Given the listing below, write out exactly the lines starting with the line that has "lk_give : mode" and going on through the line that has "exists l' s' taken, lk_turn", both kept.
^^^^^^^^^^^^^^^^
(** What the machine relies on of a lock: its functions succeed when they may be called, and keep
    the queues and the lock's own invariant. *)
Class Lock (L S : Type) `{Parking S} := {
  lk_queue : L -> list nat;
  lk_inv : L -> gmap nat place -> Prop;
  lk_modes : mode -> Prop;
  lk_turn : mode -> nat -> nat -> nat -> L -> S -> result (L * S * bool);
  lk_give : mode -> nat -> L -> S -> result (L * S);
  lk_quiet l places places' : lk_inv l places -> quiet (lk_queue l) places places' -> lk_inv l places';
  lk_turn_law m cpu t b l s places :
    lk_modes m -> wait_inv s places (lk_queue l) -> lk_inv l places -> places !! t = Some (Try m) ->
    pk_runs s cpu t -> pk_fresh s b ->
    exists l' s' taken, lk_turn m cpu t b l s = Ok (l', s', taken) /\
      let places' := <[ t := if (taken : bool) then Hold m else Wait m b ]> places in
      wait_inv s' places' (lk_queue l') /\ lk_inv l' places';
  lk_give_law m t l s places :
    wait_inv s places (lk_queue l) -> lk_inv l places -> places !! t = Some (Hold m) ->
    exists l' s', lk_give m t l s = Ok (l', s') /\
      wait_inv s' (<[ t := Out ]> places) (lk_queue l') /\ lk_inv l' (<[ t := Out ]> places) }.

Record world (L S : Type) := World { w_lock : L; w_sched : S; w_places : gmap nat place }.
Arguments World {L S} _ _ _.
Arguments w_lock {L S} _.
Arguments w_sched {L S} _.
Arguments w_places {L S} _.

(** A step of the thread [t], which is the current one of [cpu], or a scheduling decision. *)
Inductive action :=
  | Guard (cpu t : nat) (v : bool)
  | Call (cpu t : nat) (m : mode)
  | Turn (cpu t b : nat)
  | Do_block (cpu t : nat)
  | Return (cpu t : nat)
  | Unlock (cpu t : nat)
  | Decide (cpu : nat) (now : Z) (cur : option nat).

Section Machine.
Context {L S : Type} `{Lock L S}.

Definition enabled (a : action) (w : world L S) : Prop :=
  match a with
  | Guard cpu t _ => pk_runs (w_sched w) cpu t /\ w_places w !! t = Some Out
  | Call cpu t m => lk_modes m /\ pk_runs (w_sched w) cpu t /\ w_places w !! t = Some Out /\
      pk_guarded (w_sched w) t
  | Turn cpu t b => pk_runs (w_sched w) cpu t /\ pk_fresh (w_sched w) b /\
      exists m, lk_modes m /\ w_places w !! t = Some (Try m)
  | Do_block cpu t => pk_runs (w_sched w) cpu t /\ exists m b, w_places w !! t = Some (Wait m b)
  | Return cpu t => pk_runs (w_sched w) cpu t /\ exists m b, w_places w !! t = Some (Ret m b)
  | Unlock cpu t => pk_runs (w_sched w) cpu t /\ exists m, w_places w !! t = Some (Hold m)
  | Decide cpu now cur => (forall t, pk_runs (w_sched w) cpu t <-> cur = Some t) /\
      pk_online (w_sched w) cpu
  end.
^^^^^^^^^^^^^^^^
* [Exercise output]:
  lk_give : mode -> nat -> L -> S -> result (L * S);
  lk_quiet l places places' : lk_inv l places -> quiet (lk_queue l) places places' -> lk_inv l places';
  lk_turn_law m cpu t b l s places :
    lk_modes m -> wait_inv s places (lk_queue l) -> lk_inv l places -> places !! t = Some (Try m) ->
    pk_runs s cpu t -> pk_fresh s b ->
    exists l' s' taken, lk_turn m cpu t b l s = Ok (l', s', taken) /\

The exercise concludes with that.